载雷公藤红素的人参皂苷Rg3脂质体制备及其靶向治疗三阴性乳腺癌实验研究

Preparation of ginsenoside Rg3 liposomes loaded with celastrol and its targeted therapy for triple-negative breast cancer

目的根据三阴性乳腺癌(triple negative breast cancer,TNBC)细胞过度表达葡萄糖转运蛋白1(glucose transporter type 1,Glut1),而人参皂苷Rg_(3)(ginsenoside Rg_(3),Rg_(3))的葡萄糖基可与Glut1底物高度结合的特点,以Rg_(3)为脂质体膜材,制备包载雷公藤红素(celastrol,Cel)的靶向治疗TNBC的脂质体(Cel/Rg_(3)-LPs),并对其靶向行为及抗TNBC疗效进行考察。方法采用薄膜分散法制备Cel/Rg_(3)-LPs并采用单因素考察法优化处方,对优化处方的Cel/Rg_(3)-LPs进行形态、粒径、ζ电位、体外释放和稳定性的考察;通过Cel/Rg_(3)-LPs在体外鼠源4T1细胞的摄取实验、及对BALB/c原位荷4T1瘤株小鼠的治疗效果综合评价其靶向性。结果Cel/Rg_(3)-LPs优化处方为水化温度50℃,Cel为1.5 mg,Rg_(3)为3.0 mg,大豆磷脂为21.0 mg,制备得到的脂质体外观呈圆球形,分布均匀,其粒径和PDI分别为(148.4±0.23)nm和0.19±0.01,ζ电位为(-29.70±0.34)mV,Cel在脂质体中包封率为(96.69±0.03)%,载药量为(5.62±0.01)%。

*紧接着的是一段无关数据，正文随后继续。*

Lemma To16_eq_cases ip ip' :
  valid_ip ip -> valid_ip ip' ->
  bool_decide (To16 ip' = To16 ip) =
  match To4 ip with
  | Some p => bool_decide (To4 ip' = Some p)
  | None => match To4 ip' with Some _ => false | None => bool_decide (ip = ip') end
  end.
Proof.
  intros Hv Hv'.
  destruct (IP_String_cases ip Hv) as [(p & H4 & Hp & -> & _)|(H4 & Hl & -> & _)]; rewrite H4;
  destruct (IP_String_cases ip' Hv') as [(p' & H4' & Hp' & -> & _)|(H4' & Hl' & -> & _)]; rewrite H4'.
  - apply bool_decide_ext. split; intros ?; simplify_eq; done.
  - rewrite !bool_decide_false; [done|done|]. intros E%(inj Some).
    by rewrite E, To4_mapped in H4'.
  - rewrite bool_decide_false; [done|]. intros E%(inj Some).
    by rewrite <- E, To4_mapped in H4.
  - apply bool_decide_ext. naive_solver.
Qed.

(** ** Theorems *)

(** [hostIsAllowed] is first-match: it allows a host and address exactly when
    some rule allows it and every earlier rule does not match. *)
Theorem hostIsAllowed_first_match rules host ip :
  hostIsAllowed rules host ip = true <->
  exists pre r post, rules = pre ++ r :: post /\
    Forall (fun q => tryMatch q ip host = aclDecisionNoMatch) pre /\
    tryMatch r ip host = aclDecisionAllow.
Proof.
  rewrite hostIsAllowed_first_decision.
  change aclDecisionAllow with (decision_of true). rewrite <- first_decision_Some.
  destruct (first_decision rules host ip) as [[]|]; simpl; naive_solver.
Qed.

(** C14: the policy Provision installs: the configured rules decide first, and an
    address none of them matches is allowed exactly when it is outside the
    private ranges (10/8, 127/8, 172.16/12, 192.168/16, ::1, fe80::/10), whatever
    the host name. *)
Theorem provision_policy acl rules host ip :
  provisionACL acl = Ok rules -> valid_ip ip ->
  exists configured, configuredRules acl = Ok configured /\
    hostIsAllowed rules host ip =
      match first_decision configured host ip with
      | Some d => d
      | None => negb (default_denied ip)
      end.
Proof.
  unfold provisionACL. rewrite default_rules_parse.
  intros (cs & Hcs & (ds & <-%(inj Ok) & <-%(inj Ok))%result_bind_Ok)%result_bind_Ok Hv.
  exists cs. split; [done|].
  rewrite hostIsAllowed_first_decision, !first_decision_app, default_rules_decision by done.
  by destruct (first_decision cs host ip), (default_denied ip).
Qed.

Cel/Rg_(3)-LPs在4T1细胞中的摄取作用显著增强,且显著抑制4T1细胞增殖;原位荷瘤小鼠体内实验表明,Cel/Rg_(3)-LPs能降低肿瘤组织脂质,并明显抑制肿瘤生长,具有良好的肿瘤靶向性,无明显肝肾毒性和组织毒性。结论利用Rg_(3)替代胆固醇作为脂质体膜材可使雷公藤红素具有较好的TNBC靶向性,其药效相比胆固醇作为膜材显著增强,值得进一步研究。

Objective Based on the characteristics that triple negative breast cancer(TNBC)cells overexpress glucose transporter type 1(Glut1)and the glucose moiety of ginsenoside Rg_(3)(Rg_(3))can be highly bound to Glut1 substrate,liposomes(Cel/Rg_(3)-LPs)loading celastrol(Cel)for TNBC thrapy were prepared with Rg_(3) as menbrane materials and their targeting behaviour and anti-TNBC efficacy were investigated.Methods Cel/Rg_(3)-LPs was prepared by thin-film dispersion method and the prescription was optimized by single-factor experiment.The morphology,particle size,ζ potential,in vitro release and stability of the optimised Cel/Rg_(3)-LPs were investigated;The targeting property of Cel/Rg_(3)-LPs was thoroughly assessed by conducting uptake experiments with mouse 4T1 cells in vitro,as well as evaluating its therapeutic effect on BALB/c orthotopic 4T1 tumor-bearing mice.Results The optimized formulation of Cel/Rg_(3)-LPs comprised Cel 1.5 mg,ginsenoside Rg_(3)3.0 mg,and soybean lecithin 21.0 mg.The liposomes prepared at a hydration temperature of 50℃ and exhibited a spherical morphology and uniform dispersion.The mean particle size and polydispersity index(PDI)were(148.4±0.23)nm and 0.19±0.01,respectively,while the ζ potential was(-29.7±0.34)mV.The encapsulation efficiency of celastrol in liposomes was(96.69±0.03)%,and the drug loading capacity was(5.62±0.01)%.Cel/Rg_(3)-LPs demonstrated significantly enhanced cellular uptake in 4T1 cells and significantly inhibited their proliferation.In vivo experiments using 4T1 orthotopic tumor-bearing mice indicated that Cel/Rg_(3)-LPs could reduce tumor tissue lipids,significantly inhibit tumor growth,exhibit good tumor targeting,and exhibit no apparent liver,kidney,or tissue toxicity.Conclusion Substituting Rg_(3) for cholesterol as the liposomal membrane material improved the targeting efficacy of Cel to TNBC.The efficacy was significantly enhanced compared to using cholesterol as the membrane material,indicating the potential of Rg_(3) liposomes for further research.